Also it's hilarious seeing this thread's reaction to Kevin Crawford. Stars Without Numbers and Other Dust are rock solid, then when he wanted to make a non-western fantasy game he converted them into Spears of the Dawn, Silent Legions is basically OSR Delta Green, Scarlet Heroes is D&D but designed around super-fast solo gameplay with 2 people or a GM Oracle if you want. Then he made Godbound extrapolated from Scarlet Heroes rules. He's not some nobody, he's got a solid track record of really good games with lots of support (Stars Without Numbers has TONS of supplements) and a rock solid release and work ethic. The OSR label doesn't apply to mechanics so much as it's a compatibility layer (Just take any D&D dungeon and find-replace SWORD with LASER) and is familiar to most people who play RPG's.

Wapole Languray fucked around with this message at 05:44 on Dec 16, 2016

Night10194
Feb 13, 2012

We'll start,
like many good things,
with a bear.

Wapole Languray posted:

That's not surprising. Wick has never really been bad about rules

Have you played L5R or the old 7th Sea?

Humbug Scoolbus
Apr 25, 2008

The scarlet letter was her passport into regions where other women dared not tread. Shame, Despair, Solitude! These had been her teachers, stern and wild ones, and they had made her strong, but taught her much amiss.
Clapping Larry

Night10194 posted:

Now you know how I felt when I found out Feng Shui 2 was keeping d6-d6 and immediately cancelled my kickstarter pledge. :sigh:

What up, game you really liked that had outdated design and then didn't update it in its 21st century remake buddy?

Keeping that mechanic was fine. Getting rid of the Architects though was harsh.

Lynx Winters
May 1, 2003

Borderlawns: The Treehouse of Pandora
Nah, dude just has a real weird bug up his rear end about intentionally swingy dice and will never shut the gently caress up about it.

Wapole Languray
Jul 4, 2012

Night10194 posted:

Have you played L5R or the old 7th Sea?

Yeah, but lets be fair: drat near every game back then was poo poo and had hosed up rules because we were still in the post AD&D Wild West of game design that spawned poo poo like TORG and Palladium. It was contemporary with OG Deadlands and Feng Shui and in the heart of the oWoD supremacy and D20 glut.

Nuns with Guns
Jul 23, 2010

It's fine.
Don't worry about it.

LongDarkNight posted:

This first night sets up a hobby for the PCs, for the rest of the AP anytime they come to a new place they would also seek out any Barholds living there to murder them, by the end of the AP when they were running the kingdom their secret police tracked down and executed any remaining Barholds. Their justification was that Bellam overcharged them for their rooms. I had to invent more members of the family to satisfy their bloodlust since they don't actually appear again in the AP.

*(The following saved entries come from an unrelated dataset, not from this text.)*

(* ===== verification/MsgParser.v ===== *)
(** * msgparser.c: the HTTP/1.x message parser the library is built with

    [htparser] is [struct htparser] of msgparser.c, one definition per C
    function, in source order.  A function that changes the parser or calls a
    hook is a computation in the state [St W], the parser and the world of the
    hooks.  Buffers are [list Z]; a pointer that walks the caller's buffer is
    the suffix it points at.  The run loop and the head loop take fuel and
    return [None] when it runs out; [htparser_run] supplies [run_fuel], which
    MsgParserFacts proves to be enough. *)

From S2P Require Import Prelude HtpTypes HtString.

Inductive state_t :=
| S_START | S_HEAD_LINE | S_HEADERS | S_BODY | S_TRAILERS | S_COMPLETE | S_ERROR.
Inductive body_t := B_NONE | B_LENGTH | B_CHUNKED | B_IDENTITY.
Inductive chunk_t := C_SIZE | C_DATA | C_DATA_END.

#[export] Instance state_t_eq_dec : EqDecision state_t.
Proof. solve_decision. Defined.
#[export] Instance body_t_eq_dec : EqDecision body_t.
Proof. solve_decision. Defined.
#[export] Instance chunk_t_eq_dec : EqDecision chunk_t.
Proof. solve_decision. Defined.

Definition F_HAVE_HOST       : Z := Z.shiftl 1 0.
Definition F_HAVE_CL         : Z := Z.shiftl 1 1.
Definition F_HAVE_TE         : Z := Z.shiftl 1 2.
Definition F_CHUNKED         : Z := Z.shiftl 1 3.
Definition F_TE_BAD          : Z := Z.shiftl 1 4.
Definition F_TE_UNKNOWN      : Z := Z.shiftl 1 5.
Definition F_HAVE_CT         : Z := Z.shiftl 1 6.
Definition F_MULTIPART       : Z := Z.shiftl 1 7.
Definition F_CONN_KEEP_ALIVE : Z := Z.shiftl 1 8.
Definition F_CONN_CLOSE      : Z := Z.shiftl 1 9.
Definition F_SKIP_BODY       : Z := Z.shiftl 1 10.
Definition F_PAUSED          : Z := Z.shiftl 1 11.

Record htp_http1config := {
  max_line_length : Z;
  max_header_count : Z;
  max_empty_line_count : Z;
  allow_folding : bool
}.

Definition default_config : htp_http1config := {|
  max_line_length := 8192;
  max_header_count := 100;
  max_empty_line_count := 10;
  allow_folding := false
|}.

Record htparser := {
  config : option htp_http1config;
  userdata : Z;
  type : htp_type;
  state : state_t;
  error : htpparse_error;
  body : body_t;
  chunk : chunk_t;
  method : htp_method;
  scheme : htp_scheme;
  status : Z;
  major : Z;
  minor : Z;
  flags : Z;
  content_len : Z;
  orig_content_len : Z;
  header_count : Z;
  empty_lines : Z;
  bytes_read : Z;
  total_bytes_read : Z
}.

#[export] Instance eta_htparser : EtaFields htparser := fun p =>
  Build_htparser (config p) (userdata p) (type p) (state p) (error p) (body p)
    (chunk p) (method p) (scheme p) (status p) (major p) (minor p) (flags p)
    (content_len p) (orig_content_len p) (header_count p) (empty_lines p)
    (bytes_read p) (total_bytes_read p).

(** [*p->config]: the pointer is set by [htparser_new_] and never cleared. *)
Definition cfg (p : htparser) : htp_http1config := default default_config (config p).

Definition flag (p : htparser) (m : Z) : bool := has (flags p) m.
Definition set_flag (m : Z) (p : htparser) : htparser :=
  p <| flags := flag_on (flags p) m |>.
Definition clear_flag (m : Z) (p : htparser) : htparser :=
  p <| flags := flag_off (flags p) m |>.

Definition St (W : Type) : Type := htparser * W.
Definition hook_table (W : Type) : Type := option (htparse_hooks htparser W).

Definition getp {W A} (f : htparser -> A) : M (St W) A := fun s => (f s.1, s).
Definition updp {W} (f : htparser -> htparser) : M (St W) unit :=
  fun s => (tt, (f s.1, s.2)).

(** ** Strings of the string tables *)

Definition method_strmap : list string :=
  [ "UNKNOWN"; "GET";      "HEAD";      "POST";  "PUT";    "DELETE";
    "MKCOL";   "COPY";     "MOVE";      "OPTIONS"; "PROPFIND"; "PROPATCH";
    "LOCK";    "UNLOCK";   "TRACE";     "CONNECT"; "PATCH" ]%string.

Definition errstr_map : list string :=
  [ "htparse_error_none"; "htparse_error_too_big";
    "htparse_error_invalid_method"; "htparse_error_invalid_requestline";
    "htparse_error_invalid_schema"; "htparse_error_invalid_protocol";
    "htparse_error_invalid_version"; "htparse_error_invalid_header";
    "htparse_error_invalid_chunk_size"; "htparse_error_invalid_chunk";
    "htparse_error_invalid_state"; "htparse_error_user";
    "htparse_error_status"; "htparse_error_unknown" ]%string.

(** ** Hooks *)

Definition fail {W} (e : htpparse_error) : M (St W) bool :=
  updp (fun p => p <| error := e |> <| state := S_ERROR |>) ;; ret false.

(** The macros [HOOK] ([d = []]) and [DHOOK]. *)
Definition HOOK {W} (hooks : hook_table W) (n : hook_name) (d : list Z) :
    M (St W) bool := fun s =>
  match hooks with
  | None => (true, s)
  | Some hs =>
      match hs n with
      | None => (true, s)
      | Some f => let '(r, s') := f d s in
                  if r =? 0 then (true, s') else fail htparse_error_user s'
      end
  end.

(** ** Lines *)

Inductive line_result :=
| line_ok (line : list Z) (used : nat)   (** 1 *)
| line_more                              (** 0 *)
| line_too_long.                         (** -1 *)

Definition take_line (p : htparser) (data : list Z) : line_result :=
  let max := max_line_length (cfg p) in
  match memchr LF data with
  | None => if (negb (max =? 0)) && (max <? Z.of_nat (length data))
            then line_too_long else line_more
  | Some nl =>
      let n := if (0 <? nl)%nat && (nth (nl - 1) data 0 =? CR)
               then (nl - 1)%nat else nl in
      if (negb (max =? 0)) && (max <? Z.of_nat n) then line_too_long
      else line_ok (take n data) (nl + 1)
  end.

It's always great finding out what things PCs latch onto in a module. D&D does set up people with the expectation that beating their faces into a problem will make it go away, so the times when it doesn't does lead to.... interesting places

bewilderment posted:

Looking at the discussion of the TORG 'update', I'm interested to see the writeup of Godbound come back because especially going into the GM sections, it's amazing that an 'OSR' game how modern it is. The reason for it being OSR besides "I already had some of the framework done" were basically that the DnD stats felt good enough, and it made it easy to just have a ready-made bestiary of monsters and only having to write up some setting-specific monsters.

Godbound has:
- Mook/mob rules
- Rules for casually knocking over a bunch of little enemies not worth your time while you fight one big guy (in case you're fighting, like, four guys, but not a mob)
- 13th Age style backgrounds in lieu of skills
- Explicitly telling the GM not to make players roll for petty poo poo like balancing on a log over a river, only for things that would realistically challenge a demigod with a power level somewhere between Hercules and Super-Saiyan Goku
- General guidelines for how strong an enemy should be for a tough challenge
- Abstracted rules for enacting long term change over an area
- Abstract faction rules, and guides and random tables in case you quickly need to make up a faction
- Literally no encumbrance or wealth rules on the character level scale because it doesn't matter

there is a healthy vein of OSR designers that are interested in building around the lighter rules of early D&D and implementing modern design concepts. Krawford is the biggest one, and he's a fantastic machine too. Beyond the Wall borrowed the playbook concept for classes from Apocalypse World and its ilk. There was recently an OSR Samurai rpg from a guy who did L5R work that promised light, simple rules, which might be worth looking into when the finalized book comes out.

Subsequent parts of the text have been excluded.